* **Work order**:
In the entries below, which lines run from the one containing "Definition PipelineTurboValidate (finish_cache" to the one containing "#[local] Instance outdated_dec"? Copy exactly those lines, ends included, and no others.

═══ Exercise data ═══

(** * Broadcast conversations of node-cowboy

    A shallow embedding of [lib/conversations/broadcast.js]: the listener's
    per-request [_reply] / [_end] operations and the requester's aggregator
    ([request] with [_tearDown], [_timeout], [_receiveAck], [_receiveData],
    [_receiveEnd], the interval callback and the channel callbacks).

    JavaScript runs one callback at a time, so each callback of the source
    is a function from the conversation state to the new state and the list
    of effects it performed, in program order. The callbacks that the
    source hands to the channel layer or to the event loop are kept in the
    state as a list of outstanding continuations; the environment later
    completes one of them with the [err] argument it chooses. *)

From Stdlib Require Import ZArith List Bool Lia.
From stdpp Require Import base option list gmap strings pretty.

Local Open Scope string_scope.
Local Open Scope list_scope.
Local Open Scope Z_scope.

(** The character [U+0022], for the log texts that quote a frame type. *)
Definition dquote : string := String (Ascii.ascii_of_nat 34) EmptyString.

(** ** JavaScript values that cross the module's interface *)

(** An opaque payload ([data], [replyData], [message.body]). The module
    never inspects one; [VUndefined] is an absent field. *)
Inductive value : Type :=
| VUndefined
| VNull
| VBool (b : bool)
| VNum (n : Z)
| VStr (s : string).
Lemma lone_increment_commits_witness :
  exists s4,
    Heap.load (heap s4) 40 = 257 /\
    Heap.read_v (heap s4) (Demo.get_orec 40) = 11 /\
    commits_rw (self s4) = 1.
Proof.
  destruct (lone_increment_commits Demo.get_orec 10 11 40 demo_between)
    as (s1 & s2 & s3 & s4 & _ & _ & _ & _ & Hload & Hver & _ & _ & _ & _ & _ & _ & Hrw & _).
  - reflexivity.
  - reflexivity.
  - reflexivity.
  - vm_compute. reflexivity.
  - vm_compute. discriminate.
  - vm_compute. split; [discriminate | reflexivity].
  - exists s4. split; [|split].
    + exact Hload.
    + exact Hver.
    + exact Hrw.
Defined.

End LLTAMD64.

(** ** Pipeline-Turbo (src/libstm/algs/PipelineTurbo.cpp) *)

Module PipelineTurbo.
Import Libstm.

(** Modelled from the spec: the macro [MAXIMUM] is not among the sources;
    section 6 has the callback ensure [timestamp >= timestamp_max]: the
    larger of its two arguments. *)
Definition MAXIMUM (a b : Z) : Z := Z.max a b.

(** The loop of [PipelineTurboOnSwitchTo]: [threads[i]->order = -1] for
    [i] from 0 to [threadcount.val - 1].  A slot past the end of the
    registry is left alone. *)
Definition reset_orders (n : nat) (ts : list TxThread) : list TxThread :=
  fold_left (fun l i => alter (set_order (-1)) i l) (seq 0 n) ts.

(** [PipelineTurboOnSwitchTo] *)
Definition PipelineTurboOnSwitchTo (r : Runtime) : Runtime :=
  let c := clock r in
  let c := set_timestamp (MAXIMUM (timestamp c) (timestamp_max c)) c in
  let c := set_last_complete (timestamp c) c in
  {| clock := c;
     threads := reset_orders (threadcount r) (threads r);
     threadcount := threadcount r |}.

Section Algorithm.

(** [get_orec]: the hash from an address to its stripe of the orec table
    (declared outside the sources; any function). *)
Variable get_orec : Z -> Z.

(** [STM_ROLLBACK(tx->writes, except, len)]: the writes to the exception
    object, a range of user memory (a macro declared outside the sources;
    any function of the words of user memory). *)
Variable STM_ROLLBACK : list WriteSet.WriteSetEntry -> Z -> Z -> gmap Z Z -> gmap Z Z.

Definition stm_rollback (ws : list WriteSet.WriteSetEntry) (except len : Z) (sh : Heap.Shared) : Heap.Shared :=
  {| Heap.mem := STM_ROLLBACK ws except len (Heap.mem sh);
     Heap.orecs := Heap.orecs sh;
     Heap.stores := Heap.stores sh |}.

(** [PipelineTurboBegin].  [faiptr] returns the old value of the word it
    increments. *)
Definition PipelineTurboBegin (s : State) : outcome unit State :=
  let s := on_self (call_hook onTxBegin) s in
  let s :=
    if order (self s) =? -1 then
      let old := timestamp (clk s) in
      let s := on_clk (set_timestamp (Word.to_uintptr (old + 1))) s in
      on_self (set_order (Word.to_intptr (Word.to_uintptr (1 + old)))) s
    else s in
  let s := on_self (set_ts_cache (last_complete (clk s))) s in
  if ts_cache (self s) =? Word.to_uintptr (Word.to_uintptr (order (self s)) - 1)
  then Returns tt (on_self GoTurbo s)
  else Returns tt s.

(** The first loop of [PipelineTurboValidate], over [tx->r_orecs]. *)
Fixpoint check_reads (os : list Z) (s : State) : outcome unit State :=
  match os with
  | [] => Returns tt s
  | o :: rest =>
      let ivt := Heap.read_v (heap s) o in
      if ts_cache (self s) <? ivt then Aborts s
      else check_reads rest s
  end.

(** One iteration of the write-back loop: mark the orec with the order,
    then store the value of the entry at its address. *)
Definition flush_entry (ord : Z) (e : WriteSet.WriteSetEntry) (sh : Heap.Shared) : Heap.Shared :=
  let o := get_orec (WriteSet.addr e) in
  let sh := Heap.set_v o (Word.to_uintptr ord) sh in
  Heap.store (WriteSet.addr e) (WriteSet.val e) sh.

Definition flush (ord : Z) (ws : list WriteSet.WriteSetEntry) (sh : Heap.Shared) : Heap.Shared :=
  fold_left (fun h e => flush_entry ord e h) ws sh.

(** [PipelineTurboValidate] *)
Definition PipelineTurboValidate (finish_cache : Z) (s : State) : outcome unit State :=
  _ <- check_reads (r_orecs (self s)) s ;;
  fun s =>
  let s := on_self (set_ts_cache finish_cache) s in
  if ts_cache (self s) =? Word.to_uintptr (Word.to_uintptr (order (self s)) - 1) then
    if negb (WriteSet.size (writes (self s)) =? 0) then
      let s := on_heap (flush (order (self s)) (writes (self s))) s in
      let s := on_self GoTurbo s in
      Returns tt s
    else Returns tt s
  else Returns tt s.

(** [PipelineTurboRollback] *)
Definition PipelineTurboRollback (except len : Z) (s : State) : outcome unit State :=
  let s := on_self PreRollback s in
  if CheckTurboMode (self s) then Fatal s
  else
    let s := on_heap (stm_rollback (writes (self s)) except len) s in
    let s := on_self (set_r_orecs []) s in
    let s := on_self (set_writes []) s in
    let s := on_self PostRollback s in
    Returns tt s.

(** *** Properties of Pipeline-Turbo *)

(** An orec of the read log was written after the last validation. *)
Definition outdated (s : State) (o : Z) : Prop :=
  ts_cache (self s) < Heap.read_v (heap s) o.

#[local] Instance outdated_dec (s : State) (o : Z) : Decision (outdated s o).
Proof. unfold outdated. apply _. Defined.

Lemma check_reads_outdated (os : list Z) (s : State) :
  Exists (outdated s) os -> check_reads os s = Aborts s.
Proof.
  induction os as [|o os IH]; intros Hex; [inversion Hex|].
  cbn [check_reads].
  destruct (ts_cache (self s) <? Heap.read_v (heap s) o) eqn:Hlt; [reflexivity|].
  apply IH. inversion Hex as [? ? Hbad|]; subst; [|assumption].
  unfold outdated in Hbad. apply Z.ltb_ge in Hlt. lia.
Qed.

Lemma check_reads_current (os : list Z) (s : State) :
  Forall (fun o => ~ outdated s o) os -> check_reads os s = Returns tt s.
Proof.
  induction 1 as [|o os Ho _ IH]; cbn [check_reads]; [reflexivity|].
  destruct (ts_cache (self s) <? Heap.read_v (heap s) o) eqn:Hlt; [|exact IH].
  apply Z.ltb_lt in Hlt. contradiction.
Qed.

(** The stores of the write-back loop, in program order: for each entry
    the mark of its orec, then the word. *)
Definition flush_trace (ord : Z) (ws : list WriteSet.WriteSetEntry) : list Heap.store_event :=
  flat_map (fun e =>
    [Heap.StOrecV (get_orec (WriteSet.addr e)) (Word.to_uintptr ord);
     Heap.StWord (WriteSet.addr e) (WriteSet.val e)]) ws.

═══

* **Task result**:
Definition PipelineTurboValidate (finish_cache : Z) (s : State) : outcome unit State :=
  _ <- check_reads (r_orecs (self s)) s ;;
  fun s =>
  let s := on_self (set_ts_cache finish_cache) s in
  if ts_cache (self s) =? Word.to_uintptr (Word.to_uintptr (order (self s)) - 1) then
    if negb (WriteSet.size (writes (self s)) =? 0) then
      let s := on_heap (flush (order (self s)) (writes (self s))) s in
      let s := on_self GoTurbo s in
      Returns tt s
    else Returns tt s
  else Returns tt s.

(** [PipelineTurboRollback] *)
Definition PipelineTurboRollback (except len : Z) (s : State) : outcome unit State :=
  let s := on_self PreRollback s in
  if CheckTurboMode (self s) then Fatal s
  else
    let s := on_heap (stm_rollback (writes (self s)) except len) s in
    let s := on_self (set_r_orecs []) s in
    let s := on_self (set_writes []) s in
    let s := on_self PostRollback s in
    Returns tt s.

(** *** Properties of Pipeline-Turbo *)

(** An orec of the read log was written after the last validation. *)
Definition outdated (s : State) (o : Z) : Prop :=
  ts_cache (self s) < Heap.read_v (heap s) o.

#[local] Instance outdated_dec (s : State) (o : Z) : Decision (outdated s o).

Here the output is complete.